Are Your Wedding Photos Late? Here’s what to do!
It’s drilled in time and time again – the only thing you have left after your wedding day is your wedding photos and your dress. So what do you do when your wedding photographer is late with photos?
After promising to deliver your wedding photos by a particular date, they didn’t, and now your wedding photos are late.
This happened to one of our brides recently. She wrote:
“We got married around eight weeks ago and were told that our photos would take four weeks. We emailed them to see where they were at (we knew our photogs had gone away over the holidays but said there was no pressure from our end). They replied, saying they aimed to send them to us by the end of January, which has now been gone, and there are still no photos.
We want our photos, so we want to get our thank you cards done, which require high-resolution images. I feel like we are being rude to our guests, but I also don’t want to be a nag to our photographer. However, we also paid $3000 for the service. Am I being impatient?”
Why do wedding photos take so long
The core issue here wasn’t the amount of time they were waiting for their wedding photos; it was that they’d been promised them by a certain date and are still waiting. The wedding photographer should’ve kept up clear communication.
Some brides commented on the original post with stories of photos turned around within a week – that is possible with some photographers, but it’s not realistic for everyone. The thing is, professional wedding photographers don’t just turn up to your wedding, take some shots then send them to you.
There’s actually quite a bit of back-office editing, color correction, and tweaking that goes into producing beautiful wedding photos. If it’s the middle of wedding season (late spring through to early fall) then they’ll be editing other weddings too.
Average time to get wedding photos back
Photographer Kate Groundwater of Still Waters Photography said that 8 weeks is fine to wait for delivery – but it’s about managing expectations. She has a timeline in her contract so couples know her turnaround time and said “…it’s not cool, however, to promise a delivery date and then not deliver”.
Advice for future brides
For future brides, our advice would be:
- ensure there’s a delivery date set in your contract, so that you have some paperwork to back it up if your wedding photos are late.
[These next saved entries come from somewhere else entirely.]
(** * repo2text: path tree, tri-state selection and bundle serialisation

    A shallow embedding of the pure core of the application:
    [buildTree], [buildAsciiIndex], [formatRepoOutput], the default
    selection computed by [handleFetch], [handleToggle] (App.tsx),
    [getSelectionStatus] (components/FileTree.tsx) and [sortTreeItems]
    (services/githubService.ts); and, around them, [handleToggleExpand],
    the first expansion and [generateOutput] (App.tsx), the comparator,
    the click handlers and the icons of a row (components/FileTree.tsx),
    [parseRepoUrl] and [fetchFileContents] (services/githubService.ts).

    Conventions of the embedding.
    - A JavaScript string is a [string] (its bytes); [toLowerCase] acts on
      the ASCII letters, which is all that membership in the lower-case
      ASCII allow-list can observe.
    - [SelectionState] is a [gmap string bool], the own keys of the
      object: the code asks [every] over its keys, so their order is never
      observed.  The tree functions read it at the path of a node, which
      in a tree the code builds is never the name of a member of
      [Object.prototype]; there a missing key reads as [undefined], which
      is falsy.  [handleToggle] and [handleFetch] take their key from
      outside: their reads and writes follow the prototype chain
      ([JS.truthyAt], [JS.assign]).
    - [Record<string, TreeNode>] is an ordered list of own properties
      ([Obj]), because [Object.values] order is observable in the rendered
      tree.  [buildTree] reads [current.children[part]] up the prototype
      chain: at a part named like a member of [Object.prototype] it finds
      that member, creates no node and goes on outside the tree
      ([JS.inherited], [walk]).
    - [Object.prototype] has its standard members.  The one thing the code
      can add to it is a member [children], which [buildTree] writes when
      a path goes on after a part [__proto__]; the flag
      [childrenInherited] carries this through [buildTreeIn], and
      [buildTree] starts without it.
    - React state setters are modelled by the function they apply to the
      previous state.
    - The network is a function from the URL of a request to its
      response, [None] when the request is rejected; [Promise.all] keeps
      the order of its promises and rejects when one of them does. *)

From Stdlib Require Import ZArith Ascii String.
From stdpp Require Import base option list strings gmap fin_maps.

Local Open Scope list_scope.
Local Open Scope stdpp_scope.

(** ** JavaScript strings *)

Module JS.

Definition LF : ascii := Ascii.ascii_of_nat 10.

(** [s.split(sep)] for a one-character separator: never empty. *)
Fixpoint split (sep : ascii) (s : string) : list string :=
  match s with
  | EmptyString => [EmptyString]
  | String c r =>
      if Ascii.eqb c sep then EmptyString :: split sep r
      else match split sep r with
           | [] => [String c EmptyString]
           | h :: t => String c h :: t
           end
  end.

(** [parts.join(sep)] *)
Definition join (sep : string) (parts : list string) : string :=
  String.concat sep parts.

(** [s.startsWith(p)] *)
Definition startsWith (s p : string) : bool := String.prefix p s.

Definition lowerChar (c : ascii) : ascii :=
  let n := Ascii.nat_of_ascii c in
  if (65 <=? n)%nat && (n <=? 90)%nat then Ascii.ascii_of_nat (n + 32) else c.

(** [s.toLowerCase()] *)
Fixpoint toLowerCase (s : string) : string :=
  match s with
  | EmptyString => EmptyString
  | String c r => String (lowerChar c) (toLowerCase r)
  end.

(** [arr.pop()] as a value: the last element, [undefined] when empty. *)
Definition pop (arr : list string) : option string := last arr.

(** Truthiness of a possibly undefined string. *)
Definition truthyStr (o : option string) : bool :=
  match o with
  | Some s => negb (String.eqb s "")
  | None => false
  end.

(** Truthiness of a possibly undefined boolean. *)
Definition truthy (o : option bool) : bool := default false o.

(** A possibly undefined string inside a template literal. *)
Definition tpl (o : option string) : string := default "undefined" o.

(** Does [c] occur in [s]? *)
Fixpoint occurs (c : ascii) (s : string) : bool :=
  match s with
  | EmptyString => false
  | String d r => Ascii.eqb d c || occurs c r
  end.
- Be patient (easier said than done, I know). You want your photos to be their absolute best, not rushed through because you kept harping on.
- If you get specific shots taken for your thank you cards, ask your photographer if you can get those ones first, so your thank you cards can go out as soon as possible.
- Don’t be afraid to follow up with your photographer if it’s longer than promised – and if it’s the height of wedding season, a phone call may be better than an email. Emails can get buried under the mountain of enquiries and messages that come in daily, whereas a phone call is immediate.